(* ===== verification/AddHdr.v ===== *)
(** * AddHdr: [dbg_add_hdr], one header directive (src/dbg.c 48-110)

    The template pointer [hdr] is an index into the template.  Index
    [length hdr] holds the terminating NUL, and a larger index reads past
    the string.  The [switch (c)] on the selector is the enum [directive]
    together with its decoder [directive_of].  Each case either stores the
    single character ['%'], calls [snprintf] with the text its conversion
    produces, or, in the default case, does nothing and returns 0.
    [directive_piece] states the same cases as the unbounded text a
    directive contributes, and [write_piece] how [dbg_add_hdr] puts that
    piece into the buffer.  [dbg_add_hdr_unfold] restates [dbg_add_hdr] as
    the table followed by [write_piece], the form the proofs of Vdbg.v use. *)

From S2P Require Import Prelude CLib.

(** [*hdr] for the index [h]. *)
Definition rd_hdr (hdr : cstr) (h : nat) : outcome ascii :=
  match hdr !! h with
  | Some c => Done c
  | None => if decide (h = length hdr) then Done NUL else Undefined UB_hdr_overrun
  end.

(** [#ifdef __linux__ / #define HAS_GETTID / #endif] (dbg.c 17-19). *)
Definition HAS_GETTID `{Platform} : bool := linux.

(** The cases of [switch (c)] in [dbg_add_hdr]. *)
Inductive directive :=
  | Dir_percent | Dir_basename | Dir_func | Dir_file | Dir_line
  | Dir_pid | Dir_tid | Dir_time | Dir_default.

(** The [case 't'] exists only when [HAS_GETTID] is defined (dbg.c 89-93). *)
Definition directive_of `{Platform} (c : ascii) : directive :=
  match c with
  | "%"%char => Dir_percent
  | "B"%char => Dir_basename
  | "f"%char => Dir_func
  | "F"%char => Dir_file
  | "l"%char => Dir_line
  | "p"%char => Dir_pid
  | "t"%char => if HAS_GETTID then Dir_tid else Dir_default
  | "T"%char => Dir_time
  | _ => Dir_default
  end.

(** [basename = strrchr(file, '/'); basename = NULL ? file : basename + 1]. *)
Definition basename (file : cstr) : cstr :=
  match strrchr (c_str file) "/"%char with
  | None => c_str file
  | Some r => tail r
  end.

(** ["%ld.%06ld"] of [now.tv_sec] and [now.tv_nsec / 1000]; C division
    truncates toward zero. *)
Definition fmt_time (now : timespec) : cstr :=
  fmt_d (tv_sec now) ++ "."%char :: fmt_06ld (Z.quot (tv_nsec now) 1000).

Lemma rd_hdr_not_oof hdr h : rd_hdr hdr h <> OutOfFuel.
Proof. unfold rd_hdr. repeat case_match; discriminate. Qed.

Lemma rd_hdr_bound hdr h c : rd_hdr hdr h = Done c -> h <= length hdr /\ (h = length hdr -> c = NUL).
Proof.
  unfold rd_hdr. destruct (hdr !! h) eqn:E.
  - intros [= <-]. apply lookup_lt_Some in E. split; [lia|intros; lia].
  - case_decide; [intros [= <-]; split; [lia|done]|discriminate].
Qed.

Lemma rd_hdr_past hdr h : length hdr < h -> rd_hdr hdr h = Undefined UB_hdr_overrun.
Proof. intros. unfold rd_hdr. by rewrite lookup_ge_None_2, decide_False by lia. Qed.

Lemma basename_nul_free file : nul_free (basename file).
Proof.
  unfold basename. destruct (strrchr (c_str file) "/"%char) as [r|] eqn:E; [|apply nul_free_c_str].
  destruct (strrchr_suffix _ _ _ E) as [pre Hpre].
  pose proof (nul_free_c_str file) as Hn. rewrite Hpre in Hn.
  apply Forall_app in Hn as [_ Hr]. destruct r; simpl; [constructor|]. by inversion Hr.
Qed.

Lemma fmt_time_nul_free now : nul_free (fmt_time now).
Proof.
  unfold fmt_time. apply Forall_app. split; [apply fmt_d_nul_free|].
  constructor; [discriminate|apply fmt_06ld_nul_free].
Qed.

#[export] Hint Resolve basename_nul_free fmt_time_nul_free : dbg.

Section AddHdr.
Context `{Platform}.

(** [dbg_add_hdr(&hdr, p, remaining, file, func, lineno)]: returns the
    advanced template index, the buffer, [rc] and the world.  The int
    [remaining] is converted to [size_t] for [snprintf]. *)
Definition dbg_add_hdr (hdr : cstr) (h : nat) (b : cells) (p : nat) (remaining : Z)
    (file func : cstr) (lineno : N) (w : world) : outcome (nat * cells * Z * world) :=
  let h := S h in
  c ← rd_hdr hdr h;
  match directive_of c with
  | Dir_percent => b' ← store b p "%"%char; Done (h, b', 1%Z, w)
  | Dir_basename =>
      '(b', rc) ← snprintf b p (u64 remaining) (basename file); Done (h, b', rc, w)
  | Dir_func => '(b', rc) ← snprintf b p (u64 remaining) (c_str func); Done (h, b', rc, w)
  | Dir_file => '(b', rc) ← snprintf b p (u64 remaining) (c_str file); Done (h, b', rc, w)
  | Dir_line => '(b', rc) ← snprintf b p (u64 remaining) (fmt_u lineno); Done (h, b', rc, w)
  | Dir_pid => '(b', rc) ← snprintf b p (u64 remaining) (fmt_d getpid); Done (h, b', rc, w)
  | Dir_tid => '(b', rc) ← snprintf b p (u64 remaining) (fmt_d gettid); Done (h, b', rc, w)
  | Dir_time =>
      let '(rc, now, w') := clock_gettime stale_now w in
      '(b', rc) ← snprintf b p (u64 remaining) (fmt_time now); Done (h, b', rc, w')
  | Dir_default => Done (h, b, 0%Z, w)
  end.

(** What a directive contributes to the unbounded rendering: the
    character [%] (stored without [snprintf]), a text, or nothing. *)
Inductive piece := PLit (c : ascii) | PPct | PText (t : cstr) | PSkip.

Definition piece_text (pc : piece) : cstr :=
  match pc with PLit c => [c] | PPct => ["%"%char] | PText t => t | PSkip => [] end.

Definition directive_piece (d : directive) (file func : cstr) (lineno : N) (w : world)
    : piece * world :=
  match d with
  | Dir_percent => (PPct, w)
  | Dir_basename => (PText (basename file), w)
  | Dir_func => (PText (c_str func), w)
  | Dir_file => (PText (c_str file), w)
  | Dir_line => (PText (fmt_u lineno), w)
  | Dir_pid => (PText (fmt_d getpid), w)
  | Dir_tid => (PText (fmt_d gettid), w)
  | Dir_time => let '(_, now, w') := clock_gettime stale_now w in (PText (fmt_time now), w')
  | Dir_default => (PSkip, w)
  end.

(** How [dbg_add_hdr] realises a piece in the buffer. *)
Definition write_piece (pc : piece) (b : cells) (p : nat) (remaining : Z)
    : outcome (cells * Z) :=
  match pc with
  | PPct => b' ← store b p "%"%char; Done (b', 1%Z)
  | PText t => snprintf b p (u64 remaining) t
  | PLit _ | PSkip => Done (b, 0%Z)
  end.

(** [dbg_add_hdr] as the directive table followed by [write_piece], the
    form the other proofs rewrite with. *)
Lemma dbg_add_hdr_unfold hdr h b p remaining file func lineno w :
  dbg_add_hdr hdr h b p remaining file func lineno w =
    c ← rd_hdr hdr (S h);
    let '(pc, w') := directive_piece (directive_of c) file func lineno w in
    '(b', rc) ← write_piece pc b p remaining; Done (S h, b', rc, w').
Proof.
  unfold dbg_add_hdr. destruct (rd_hdr hdr (S h)) as [c| |]; simpl; [|done|done].
  destruct (directive_of c); simpl;
    repeat match goal with |- context [match ?m with _ => _ end] => destruct m end;
    simpl; try done.
  by destruct (store b p _).
Qed.

Lemma directive_piece_nul_free d file func lineno w pc w' :
  directive_piece d file func lineno w = (pc, w') -> nul_free (piece_text pc).
Proof.
  intros Hd. destruct d; simpl in Hd; try destruct (clock_gettime _ _) as [[? ?] ?]; injection Hd as <- <-; simpl;
    auto with dbg;
    repeat constructor; discriminate.
Qed.
Lemma dbg_add_hdr_not_oof hdr h b p rem file func lineno w :
  dbg_add_hdr hdr h b p rem file func lineno w <> OutOfFuel.
Proof.
  rewrite dbg_add_hdr_unfold, bind_outcome. apply obind_not_oof; [apply rd_hdr_not_oof|].
  intros c _. destruct (directive_piece _ _ _ _ _) as [pc w'].
  rewrite bind_outcome. apply obind_not_oof; [|intros [??] _; discriminate].
  destruct pc; simpl; try discriminate; [|apply snprintf_not_oof].
  rewrite bind_outcome. apply obind_not_oof; [apply store_not_oof|discriminate].
Qed.

Lemma dbg_add_hdr_index hdr h b p rem file func lineno w h' b' rc w' :
  dbg_add_hdr hdr h b p rem file func lineno w = Done (h', b', rc, w') -> h' = S h.
Proof.
  rewrite dbg_add_hdr_unfold. intros Hd. inv_outcome.
  destruct (directive_piece _ _ _ _ _) as [pc w1]. inv_outcome. destruct a0. injection Hd. auto.
Qed.


Lemma dbg_add_hdr_result hdr h b p rem file func lineno w h' b' rc w' :
  dbg_add_hdr hdr h b p rem file func lineno w = Done (h', b', rc, w') -> int_result rc.
Proof.
  rewrite dbg_add_hdr_unfold. intros Hd. inv_outcome.
  destruct (directive_piece _ _ _ _ _) as [pc w1]. inv_outcome. destruct a0 as [b1 rc1].
  injection Hd as <- <- <- <-. destruct pc; simpl in Ha0.
  - injection Ha0 as <- <-. right. unfold INT_MAX. lia.
  - inv_outcome. right. unfold INT_MAX. lia.
  - by apply snprintf_result in Ha0.
  - injection Ha0 as <- <-. right. unfold INT_MAX. lia.
Qed.

Lemma directive_piece_world d file func lineno w pc w' :
  directive_piece d file func lineno w = (pc, w') ->
  w_out w' = w_out w /\ w_writes w' = w_writes w.
Proof.
  intros Hd. destruct d; simpl in Hd;
    try (destruct (clock_gettime _ _) as [[? ?] ?] eqn:Ec; injection Hd as <- <-;
         by apply clock_gettime_world in Ec as (? & ? & _));
    by injection Hd as <- <-.
Qed.
End AddHdr.

(** ** The [%B] directive *)

Lemma strrchr_none s c : c ∉ s -> strrchr s c = None.
Proof.
  induction s as [|x s IH]; intros Hc; simpl; [done|].
  rewrite IH by set_solver. rewrite decide_False; [done|]. set_solver.
Qed.

Lemma strrchr_last pre c s : c ∉ s -> strrchr (pre ++ c :: s) c = Some (c :: s).
Proof.
  intros Hc. induction pre as [|x pre IH]; simpl.
  - by rewrite strrchr_none, decide_True.
  - by rewrite IH.
Qed.

(** C9: [%B] expands to the part of the file path after its last ['/']:
    for ["/a/b/c.ext"] it is ["c.ext"]. *)
Theorem basename_last_slash dir s :
  nul_free (dir ++ "/"%char :: s) -> "/"%char ∉ s -> basename (dir ++ "/"%char :: s) = s.
Proof.
  intros Hn Hs. unfold basename. rewrite c_str_nul_free by done.
  by rewrite strrchr_last.
Qed.

(** C10: a file path with no ['/'] is its own basename. *)
Theorem basename_no_slash s : nul_free s -> "/"%char ∉ s -> basename s = s.
Proof.
  intros Hn Hs. unfold basename. rewrite c_str_nul_free by done. by rewrite strrchr_none.
Qed.

Lemma basename_last_slash_witness :
  basename (("/a/b")%cs ++ "/"%char :: ("c.ext")%cs) = ("c.ext")%cs.
Proof.
  apply basename_last_slash.
  - repeat constructor; discriminate.
  - intros Hin. repeat (apply elem_of_cons in Hin as [Hin|Hin]; [discriminate|]).
    by apply elem_of_nil in Hin.
Defined.

Lemma basename_no_slash_witness : basename ("dbg.c")%cs = ("dbg.c")%cs.
Proof.
  apply basename_no_slash.
  - repeat constructor; discriminate.
  - intros Hin. repeat (apply elem_of_cons in Hin as [Hin|Hin]; [discriminate|]).
    by apply elem_of_nil in Hin.
Defined.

········

*Work to be completed*.
Word for word, reproduce the listing from its first line through the line that has "the table followed" in it, and go no further.

*Solution*.
(* ===== verification/AddHdr.v ===== *)
(** * AddHdr: [dbg_add_hdr], one header directive (src/dbg.c 48-110)

    The template pointer [hdr] is an index into the template.  Index
    [length hdr] holds the terminating NUL, and a larger index reads past
    the string.  The [switch (c)] on the selector is the enum [directive]
    together with its decoder [directive_of].  Each case either stores the
    single character ['%'], calls [snprintf] with the text its conversion
    produces, or, in the default case, does nothing and returns 0.
    [directive_piece] states the same cases as the unbounded text a
    directive contributes, and [write_piece] how [dbg_add_hdr] puts that
    piece into the buffer.  [dbg_add_hdr_unfold] restates [dbg_add_hdr] as
    the table followed by [write_piece], the form the proofs of Vdbg.v use. *)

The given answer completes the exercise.